施設の平面図や周辺の見取り図を添付しよう
構造設備の概要には、施設の平面図や周辺の見取り図を添付します。施設の平面図は、あらかじめ内装工事業者からもらっておくといいでしょう。
ビルなどの1区画で営業している場合は、フロア図面も必要です。賃貸であれば、ビルの管理会社にフロア図面をもらえるか確認してみましょう。
周辺の見取り図は、手書きで正確に書くのは難しいです。インターネットで地図を印刷したものなどを利用すると正確で分かりやすい情報を提出できます。
従業者名簿
従業者名簿に必要な内容は以下の通りです。
- 従業員の氏名
- 美容師免許証の取得年月日および番号
- 管理美容師資格認定講習会修了証書の取得年月日と番号
美容室で美容師として勤務するのであれば、美容師免許は必須です。美容師免許は国家資格のため、免許を保有しているとフォトスタジオなどのスタイリストやフリーランスとしても働けます。
免許取得は簡単ではありませんが、美容師として働くうえで最低限必要な知識を学べる大事な試験です。
従業員全員分の美容師免許証や管理理美容師についても確認
従業員名簿とあわせて、従業員全員分の美容師免許証の本証と管理美容師資格(保有者全員分)の講習修了書も必要です。
管理美容師は、衛生管理を目的として必要な資格で、従業員が常時2人以上いる美容室で義務付けられています。従業員が1人であれば管理美容師は不要ですが、従業員数が増えた場合、必要になるため覚えておきましょう。
また、管理美容師の資格を取得するには、美容師免許取得後、3年以上の実務経験と指定の講習会科目すべての履修が必須です。
医師の診断書
医師の診断書と聞いて驚く方も多いかもしれませんが、美容室の衛生管理には、美容師本人の健康状態も大切です。施設の衛生管理はもちろん大切ですが、人と触れ合うことの多い美容師が感染症を患っていては安全な営業はできません。
そこで、医師の診断書により、美容師が結核性疾患や伝染性皮膚疾患など、人への感染力のある病気を患っていないことを証明する必要があるのです。実際に働く美容師全員分の医師の診断書を用意しましょう。
医師の診断書はどうやって取得すればいい?
医師の診断書は、結核性疾患や伝染性皮膚疾患などを診断できる一般的な内科で発行してもらえます。診断書は指定の書式があるわけではないので、診断書を発行してもらう病院の書式でかまいません。
病院によって診断書の発行にかかる費用は異なりますが、3,000~4,000円が相場です。また、診断書の有効期限は発行から3か月と決まっているため、開業予定日から逆算して期限が切れてしまうことのないように受診しましょう。
法人の場合は登記簿謄本が必要
登記簿謄本とは「会社名」「本店所在地」など法人の基本情報を証明できる書類で、6カ月以内に発行されたものが必要です。全国の法務局およびオンラインで請求できます。

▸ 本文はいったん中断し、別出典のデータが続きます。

Lemma clean_snoc w idx s st :
  returns_0 w idx s = true → clean w st →
  clean w (set_trace (trace st ++ [(idx, s)]) st).
Proof.
  intros Hs HI Herr. cbn in *. apply Forall_app. split; [by apply HI|].
  apply Forall_singleton. by right.
Qed.

Lemma sound_must_succeed w idx s : sound w (must_succeed w idx s).
Proof.
  intros st HI. rewrite must_succeed_eq. cbv zeta.
  destruct (answer w idx s) as [rc out|] eqn:Hans; [|done].
  destruct (rc =? 0)%Z eqn:Hrc; [|by intros ?].
  apply clean_snoc; [|done]. unfold returns_0. by rewrite Hans.
Qed.

Lemma sound_may_fail w idx s : sound w (may_fail w idx s).
Proof.
  intros st HI. rewrite may_fail_eq. cbv zeta.
  destruct (answer w idx s) as [rc out|] eqn:Hans; [|done].
  destruct (rc =? 0)%Z eqn:Hrc; [|by intros ?].
  apply clean_snoc; [|done]. unfold returns_0. by rewrite Hans.
Qed.

Lemma sound_write_conf w render : sound w (write_conf render).
Proof. apply sound_silent. intros. by apply preserves_write_conf. Qed.

Lemma sound_before_backup_check w idx : sound w (before_backup_check w idx).
Proof.
  unfold before_backup_check. apply sound_bind; [apply sound_has_key|].
  intros []; [apply sound_must_succeed|apply sound_ret].
Qed.

Lemma sound_rotate w idx : sound w (rotate w idx).
Proof.
  unfold rotate. apply sound_bind; [apply sound_getitem|].
  intros path st HI. destruct (Py.mem path (paths_processed st)); [done|].
  assert (clean w (set_paths (paths_processed st ++ [path]) st)) as HI' by done.
  revert HI'. generalize (set_paths (paths_processed st ++ [path]) st).
  apply sound_bind; [apply sound_write_conf|]. intros _. apply sound_may_fail.
Qed.

Lemma sound_derive_connect w dflt : sound w (derive_connect dflt).
Proof.
  apply sound_silent. intros t n. apply preserves_derive_connect.
  by intros it s [? ?].
Qed.

Lemma sound_check_ssh w idx : sound w (check_ssh w idx).
Proof.
  unfold check_ssh. intros st HI. unfold bind at 1. rewrite run_cmd_eq.
  destruct (answer w idx SshCheck) as [rc out|] eqn:Hans; [|done].
  assert (clean w (set_trace (trace st ++ [(idx, SshCheck)]) st)) as HI'.
  { intros Herr. cbn in *. apply Forall_app. split; [by apply HI|].
    apply Forall_singleton. by left. }
  revert HI'. generalize (set_trace (trace st ++ [(idx, SshCheck)]) st).
  clear st HI. intros st HI.
  destruct (rc =? 0)%Z; [done|]. revert st HI.
  apply sound_bind; [apply sound_getitem|]. intros h.
  destruct (Py.eq h _); [|apply sound_count_continue].
  apply sound_bind; [apply sound_must_succeed|]. intros _. apply sound_must_succeed.
Qed.

Lemma sound_validate_hostname w idx : sound w (validate_hostname w idx).
Proof.
  intros st HI. rewrite validate_hostname_eq.
  destruct (cur st !! "validate_hostname"); [|done]. cbv zeta.
  destruct (answer w idx HostnameQuery) as [rc out|] eqn:Hans; [|done].
  destruct (rc =? 0)%Z eqn:Hrc; [|by intros ?].
  destruct (cur st !! "host") as [h|]; [|done].
  destruct (Py.eq _ h); [|by intros ?].
  apply clean_snoc; [|done]. unfold returns_0. by rewrite Hans.
Qed.

Lemma sound_hook w idx k s : sound w (hook w idx k s).
Proof.
  unfold hook. apply sound_bind; [apply sound_has_key|].
  intros []; [apply sound_may_fail|apply sound_ret].
Qed.

Lemma sound_db_dump w idx : sound w (db_dump w idx).
Proof.
  unfold db_dump. apply sound_bind; [apply sound_getitem|]. intros ty.
  destruct (is_db_type ty); [|apply sound_ret].
  apply sound_bind; [apply sound_silent; intros; apply preserves_grep_db_filter|].
  intros _. apply sound_bind; [apply sound_getitem|]. intros _.
  apply sound_bind; [apply sound_must_succeed|]. intros _.
  apply sound_bind; [apply sound_getitem|]. intros _. apply sound_may_fail.
Qed.

Lemma sound_sync_ssh w idx : sound w (sync_ssh w idx).
Proof.
  unfold sync_ssh.
  apply sound_bind; [apply sound_derive_connect|]. intros _.
  apply sound_bind; [apply sound_check_ssh|]. intros _.
  apply sound_bind; [apply sound_validate_hostname|]. intros _.
  apply sound_bind; [apply sound_hook|]. intros _.
  apply sound_bind; [apply sound_db_dump|]. intros _.
  apply sound_bind.
  { apply sound_silent. intros. by apply preserves_save_conf_ssh. }
  intros _. apply sound_bind; [apply sound_may_fail|]. intros _. apply sound_hook.
Qed.

Lemma sound_sync_native w idx : sound w (sync_native w idx).
Proof.
  unfold sync_native.
  apply sound_bind; [apply sound_derive_connect|]. intros _.
  apply sound_bind.
  { apply sound_bind; [apply sound_has_key|].
    intros []; [apply sound_ret|apply sound_count_continue]. }
  intros _. apply sound_bind.
  { apply sound_silent. intros. by apply preserves_write_passwd. }
  intros _. apply sound_bind.
  { unfold native_txt_check. apply sound_bind; [apply sound_getitem|]. intros wanted.
    destruct (Py.truthy wanted); [|apply sound_ret].
    apply sound_bind; [apply sound_getitem|]. intros _. apply sound_must_succeed. }
  intros _. apply sound_bind; [apply sound_write_conf|]. intros _.
  apply sound_bind; [apply sound_may_fail|]. intros _.
  apply sound_silent. intros. by apply preserves_remove_passwd.
Qed.

Lemma sound_item_body a w idx : sound w (item_body a w idx).
Proof.
  unfold item_body.
  apply sound_bind; [apply sound_getitem|]. intros _.
  apply sound_bind.
  { apply sound_silent. intros t n. apply preserves_default_item.
    by intros it s [? ?]. }
  intros _. apply sound_bind; [apply sound_before_backup_check|]. intros _.
  apply sound_bind.
  { destruct (is_rotation (run_mode a)); [apply sound_rotate|apply sound_ret]. }
  intros _. destruct (is_rotation (run_mode a)); [apply sound_ret|].
  unfold sync. apply sound_bind; [apply sound_getitem|]. intros ty.
  destruct (is_ssh_type ty); [apply sound_sync_ssh|].
  destruct (is_native_type ty); [apply sound_sync_native|apply sound_count_error].
Qed.

Lemma clean_pass a w idx (it : item) st :
  clean w st → clean w (item_pass a w idx it st).2.
Proof.
  intros HI. unfold item_pass. destruct (selected a it) as [[]|]; [|done..].
  pose proof (sound_item_body a w idx (set_cur it st) HI) as Hbody.
  destruct (item_body a w idx (set_cur it st)) as [[[]| |] st']; cbn; [done..|].
  by intros ?.
Qed.

(** X7: a run that exits with code 0 has started no command that failed: every
    command of its trace returned 0, but for the first probe of an SSH
    connection, which the loopback authorization may repair. *)
Theorem exit_0_commands_succeeded a w yaml_loaded lk :
  let r := main a w yaml_loaded lk in
  exit_code r = 0%Z → Forall (went_well w) (trace (final r)).
Proof.
  intros r. subst r. unfold main.
  destruct yaml_loaded as [cfg|]; [|done].
  destruct (cfg_enabled cfg) as [enabled|]; [|done].
  destruct (negb (Py.eq enabled (VBool true))); [by constructor|].
  destruct (acquire lk) as [held|]; [|done].
  destruct (cfg_items cfg) as [items|]; [|done].
  pose proof (loop_preserves a w (clean w) (clean_pass a w) items 0 initial) as Hloop.
  destruct (loop a w 0 items initial) as [o st]. cbn [snd] in Hloop.
  destruct (release held) as [freed|]; [|done]. cbn [exit_code final].
  destruct o as [[]| |]; [|done..]. case_bool_decide; [done|].
  intros _. apply Hloop; [by constructor|lia].
Qed.

(** ** What a sync waits for *)

Lemma reached {A B} (I : run_state → Prop) (m : M A) (k : A → M B) st :
  preserves I m → I st → ¬ I (bind m k st).2 →
  ∃ x st1, m st = (Next x, st1) ∧ I st1 ∧ ¬ I (k x st1).2.
Proof.
  intros Hm HI Hk. specialize (Hm st HI). unfold bind in Hk.
  destruct (m st) as [[x| |] st1]; [|done..]. by exists x, st1.
Qed.

Lemma no_sync_trace idx s st :
  not_sync s = true → no_sync idx st →
  no_sync idx (set_trace (trace st ++ [(idx, s)]) st).
Proof.
  intros Hs Hns. apply bool_decide_eq_true_1 in Hs. unfold no_sync in *. cbn.
  rewrite elem_of_app, list_elem_of_singleton. intros [?|?]; [done|]. congruence.
Qed.

Lemma getitem_next k st v st1 :
  getitem k st = (Next v, st1) → st1 = st ∧ cur st !! k = Some v.
Proof. unfold getitem. destruct (cur st !! k); intros ?; by simplify_eq. Qed.

Lemma setitem_keeps k v st j : j ≠ k → cur (setitem k v st).2 !! j = cur st !! j.
Proof. intros Hj. cbn. by rewrite lookup_insert_ne. Qed.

取得時に効力がある情報のみ記載されている現在事項証明書のほか、3年前より変更された事項が記載されている履歴事項全部証明書などがあるため、何が必要か管轄の保健所に確認しておきましょう。
「登記簿謄本」は古くからの名称で、現在はデータで記録されているため「登記事項証明書」と呼ばれるのが一般的です。
外国人の従業員がいる場合に必要な書類
開業する美容室に外国人の従業員がいる場合は、その外国人の在留カードが必要です。在留カードは、日本に中長期にわたり滞在する外国人に対し、上陸許可や在留資格の変更許可のために交付されます。発行場所は地方入国管理局です。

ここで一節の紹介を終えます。